— Вы тоже едете? Какими судьбами? Что случилось?..
— Я уже приехал, — отвечал он невозмутимо, с видимым удовольствием оглядывая залитый светом, людный перрон. — Случилась же простая вещь: я вспомнил, что вы провожали меня, когда я уезжал из Киева в Москву. Вспомнил и сказал себе: нельзя быть свиньей и зарываться, как в навоз, в самодовольство.
Он снова осмотрелся вокруг, притихший, мечтательный.
— Люблю вокзалы. В них средоточие и быстротечность жизни. И что-то дорогое, оставленное когда-то, и смутная грусть, и ожидание радости.
Поезд тронулся, и мы наскоро обменялись рукопожатием; толпа провожающих тотчас отхлынула от вагонов и стала рассеиваться, а мне с тормозной площадки долго еще был виден невысокий, охваченный ветром, коренастый человек со шляпой в руке среди частых огней вокзала, как среди звезд…
Бабель много читал и читал по-своему, то возвращаясь к началу книги, то отыскивая в тексте примелькнувшуюся фразу, и повторял ее шепотом несколько раз, то недовольно кривился или с блаженной улыбкой разглаживал страницу. Книга в его руках становилась живым существом. Он с нею дружил или ссорился, а иногда преисполнялся благоговения.

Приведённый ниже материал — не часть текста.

Lemma segments_beyond points x : Forall (fun p => p.1 <= x) points -> segments points x = None.
Proof.
  induction points as [|[px py] points IH]; [done|]. intros [_ Hf]%Forall_cons. destruct points as [|[nx ny] points]; [done|]. cbn [segments].
  apply Forall_cons in Hf as [Hn Hf]. cbn in Hn. rewrite decide_False by lia. apply IH. by constructor.
Qed.

(** A curve of whole points in ascending order is read without dividing by zero or less,
    never leaves the range of its points, keeps its end values beyond its ends, and passes
    through each of its points where no two share a place, whatever floating-point rounding
    does in between. *)
Theorem curve_within points x lo hi :
  curve_ok points -> points <> [] -> Z.abs x <= 2 ^ 52 -> Forall (fun p => lo <= p.2 <= hi) points ->
  lo <= curve_points points x <= hi /\
  (forall p, head points = Some p -> x * one <= p.1 -> curve_points points x = p.2) /\
  (forall p, last points = Some p -> Forall (fun q => q.1 < x * one) points -> curve_points points x = p.2) /\
  (StronglySorted (fun p q => p.1 < q.1) points -> forall y, (x * one, y) ∈ points -> curve_points points x = y) /\
  (forall i px py nx ny, points !! i = Some (px, py) -> points !! S i = Some (nx, ny) -> px < x * one < nx -> 0 < fsub nx px).
Proof.
  intros Hok Hne Hx Hb. destruct (lit_whole x Hx) as [Hlit Hwx]. destruct points as [|[fx fy] points]; [done|]. set (all := (fx, fy) :: points) in *.
  assert (curve_points all x = if decide (x * one <= fx) then fy else match segments all (x * one) with Some y => y | None => default 0 (snd <$> last all) end) as ->.
  { unfold curve_points, all. by rewrite Hlit. }
  rewrite Hlit in Hwx. refine (conj _ (conj _ (conj _ (conj _ _)))).
  - destruct (decide (x * one <= fx)) as [Hf|Hf]; [by apply Forall_cons in Hb as [? _]|].
    destruct (segments_within all (x * one) lo hi Hok Hwx Hb) as [H1 _]; [intros p [= <-]; cbn; lia|]. destruct (segments all (x * one)) as [y|]; [by apply H1|].
    destruct (last all) as [p|] eqn:Hl; [|by apply last_None in Hl]. cbn [fmap option_fmap option_map default]. apply last_Some_elem_of in Hl. rewrite Forall_forall in Hb. by apply Hb.
  - intros p [= <-] Hle. cbn in Hle. by rewrite decide_True.
  - intros p Hl Hall. pose proof Hall as [Hf _]%Forall_cons. cbn in Hf. rewrite decide_False by lia. rewrite segments_beyond; [by rewrite Hl|].
    eapply Forall_impl; [exact Hall|]. cbn. lia.
  - intros Hs y Hin. destruct Hok as [Hw _]. destruct (decide (x * one <= fx)) as [Hle|Hle].
    + apply elem_of_cons in Hin as [[= _ ->]|Hin]; [done|]. apply StronglySorted_inv in Hs as [_ Hf]. rewrite Forall_forall in Hf. specialize (Hf _ Hin). cbn in Hf. lia.
    + destruct (segments_point all (x * one) y Hw Hs Hin) as [->|[-> ->]]; done.
  - intros i px py nx ny Hi Hj Hlt. destruct Hok as [Hw _]. rewrite Forall_forall in Hw.
    destruct (Hw _ (list_elem_of_lookup_2 _ _ _ Hi)) as [Hpx _], (Hw _ (list_elem_of_lookup_2 _ _ _ Hj)) as [Hnx _]. destruct (whole_sub nx px Hnx Hpx) as [-> _]. lia.
Qed.

Definition demo_curve : Curve := [(70 * one, 133 * one); (83 * one, 133 * one); (84 * one, 152 * one)].

Lemma curve_within_witness : 133 * one <= curve_points demo_curve 80 <= 152 * one /\ curve_points demo_curve 83 = 133 * one.
Proof.
  pose proof one_pos as Ho. assert (StronglySorted (fun p q : f64 * f64 => p.1 < q.1) demo_curve) as Hs.
  { repeat first [apply SSorted_nil | apply SSorted_cons | apply Forall_nil; done | (apply Forall_cons; split; [cbn [fst]; lia|])]. }
  assert (curve_ok demo_curve) as Hok.
  { split; [repeat (apply Forall_cons; split; [split; eexists; (split; [reflexivity|lia])|]); by apply Forall_nil|].
    repeat first [apply SSorted_nil | apply SSorted_cons | apply Forall_nil; done | (apply Forall_cons; split; [cbn [fst]; lia|])]. }
  assert (Forall (fun p : f64 * f64 => 133 * one <= p.2 <= 152 * one) demo_curve) as Hb by (repeat (apply Forall_cons; split; [cbn [snd]; lia|]); by apply Forall_nil).
  split; [exact (proj1 (curve_within demo_curve 80 _ _ Hok ltac:(done) ltac:(lia) Hb))|].
  destruct (curve_within demo_curve 83 _ _ Hok ltac:(done) ltac:(lia) Hb) as (_ & _ & _ & Hp & _). apply (Hp Hs). apply elem_of_cons. right. apply elem_of_cons. by left.
Defined.

(** ** Bonus lists *)
(** The identifiers some rule speaks of. *)
Definition known (data : Data) (id : N) : bool :=
  let at_ {V} (m : gmap string V) := bool_decide (is_Some (m !! id_key id)) in
  at_ (legacy_adjust (da_level data)) || at_ (content_tuning (da_level data)) || at_ (legacy_set (da_level data)) || at_ (era_curve_set (da_level data)) ||
  at_ (item_scaling_set (da_level data)) || at_ (item_scaling_set_by_player (da_level data)) || at_ (era_adjust (da_level data)) || at_ (adjust (da_level data)) ||
  at_ (da_suffixes data) || existsb (fun stat => match da_tertiary_stats data !! TertiaryStat.key stat with Some ids => bool_decide (id ∈ ids) | None => false end) TertiaryStat.ALL.

Lemma looked_up_known {V} data ids (m : gmap string V) :
  (forall id, is_Some (m !! id_key id) -> known data id = true) -> looked_up (filter (fun id => known data id = true) ids) m = looked_up ids m.
Proof.
  intros H. unfold looked_up. induction ids as [|id ids IH]; [done|]. rewrite filter_cons. cbn [omap list_omap]. case_decide as Hk; cbn [omap list_omap]; [by rewrite <- IH|].
  destruct (m !! id_key id) as [v|] eqn:E; [|exact IH]. destruct Hk. apply H. by exists v.
Qed.

Lemma known_spec data id :
  known data id = true <->
  is_Some (legacy_adjust (da_level data) !! id_key id) \/ is_Some (content_tuning (da_level data) !! id_key id) \/ is_Some (legacy_set (da_level data) !! id_key id) \/
  is_Some (era_curve_set (da_level data) !! id_key id) \/ is_Some (item_scaling_set (da_level data) !! id_key id) \/
  is_Some (item_scaling_set_by_player (da_level data) !! id_key id) \/ is_Some (era_adjust (da_level data) !! id_key id) \/ is_Some (adjust (da_level data) !! id_key id) \/
  is_Some (da_suffixes data !! id_key id) \/ exists stat ids, da_tertiary_stats data !! TertiaryStat.key stat = Some ids /\ id ∈ ids.
Proof.
  unfold known. rewrite !orb_true_iff, !bool_decide_eq_true, !Logic.or_assoc. repeat (apply or_iff_compat_l). rewrite existsb_exists. split.
  - intros (stat & _ & H). exists stat. destruct (da_tertiary_stats data !! _) as [ids|]; [|done]. exists ids. by apply bool_decide_eq_true in H.
  - intros (stat & ids & E & H). exists stat. rewrite E. split; [by destruct stat; cbn; auto|by apply bool_decide_eq_true].
Qed.

Lemma to_u16_range level : (1 <= to_u16 (Z.max level 1) <= 65535)%N.
Proof. unfold to_u16. case_decide; lia. Qed.

(** A curated item is decoded and no other is; its level is at least one and fits its
    sixteen bits whatever the rules add up to; and identifiers no rule speaks of, which a
    new patch brings, change nothing about it. *)
Theorem bonuses_exact data item ids timewalker_level :
  (is_Some (decode data item ids timewalker_level) <-> is_Some (metadata data item)) /\
  (forall d, decode data item ids timewalker_level = Some d -> (1 <= di_item_level d <= 65535)%N) /\
  decode data item (filter (fun id => known data id = true) ids) timewalker_level = decode data item ids timewalker_level.
Proof.
  refine (conj _ (conj _ _)).
  - unfold decode, metadata. destruct (da_items data !! id_key item); cbn; split; intros [? ?]; eauto; done.
  - intros d. unfold decode. destruct (da_items data !! id_key item); [|done]. intros [= <-]. cbn [di_item_level]. apply to_u16_range.
  - set (ids' := filter _ ids).
    assert (forall {V} (m : gmap string V), (forall id, is_Some (m !! id_key id) -> known data id = true) -> looked_up ids' m = looked_up ids m) as Hl
      by (intros V m H; by apply looked_up_known).
    unfold decode. destruct (da_items data !! id_key item) as [x|]; [|done]. cbn [mbind option_bind]. f_equal. f_equal.
    + unfold final_level, set_legacy, tune_content, adjust_legacy, scale_item, set_era_curve, scale_by_player, adjust_era, adjust_once, highest.
      by rewrite !Hl by (intros id Hid; apply known_spec; tauto).
    + unfold name_suffix, highest. by rewrite Hl by (intros id Hid; apply known_spec; tauto).
    + unfold tertiary_stats. apply list_filter_iff. intros stat. destruct (da_tertiary_stats data !! _) as [tids|] eqn:E; [|done]. rewrite !existsb_exists.
      split; intros (id & Hin & Hid); exists id; (split; [done|]); apply bool_decide_eq_true in Hid; apply bool_decide_eq_true; unfold ids' in *.
      * by apply list_elem_of_filter in Hid as [_ ?].
      * apply list_elem_of_filter. split; [|done]. apply known_spec. do 9 right. exists stat, tids. split; [done|]. by apply list_elem_of_In.
Qed.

Гоголя он называл богом; Льва Толстого — величайшим; Чехова — сердцеведом; Блока — волшебником; Горького — сильной и светлой душой. Многие страницы любимых авторов он знал, не заучивая, наизусть. Без всякого усилия, по памяти цитировал Диккенса, Эдгара По, Киплинга, Рембо. Еще любил он Сашу Черного и зачастую с уважением вспоминал Илью Эренбурга и Алексея Толстого.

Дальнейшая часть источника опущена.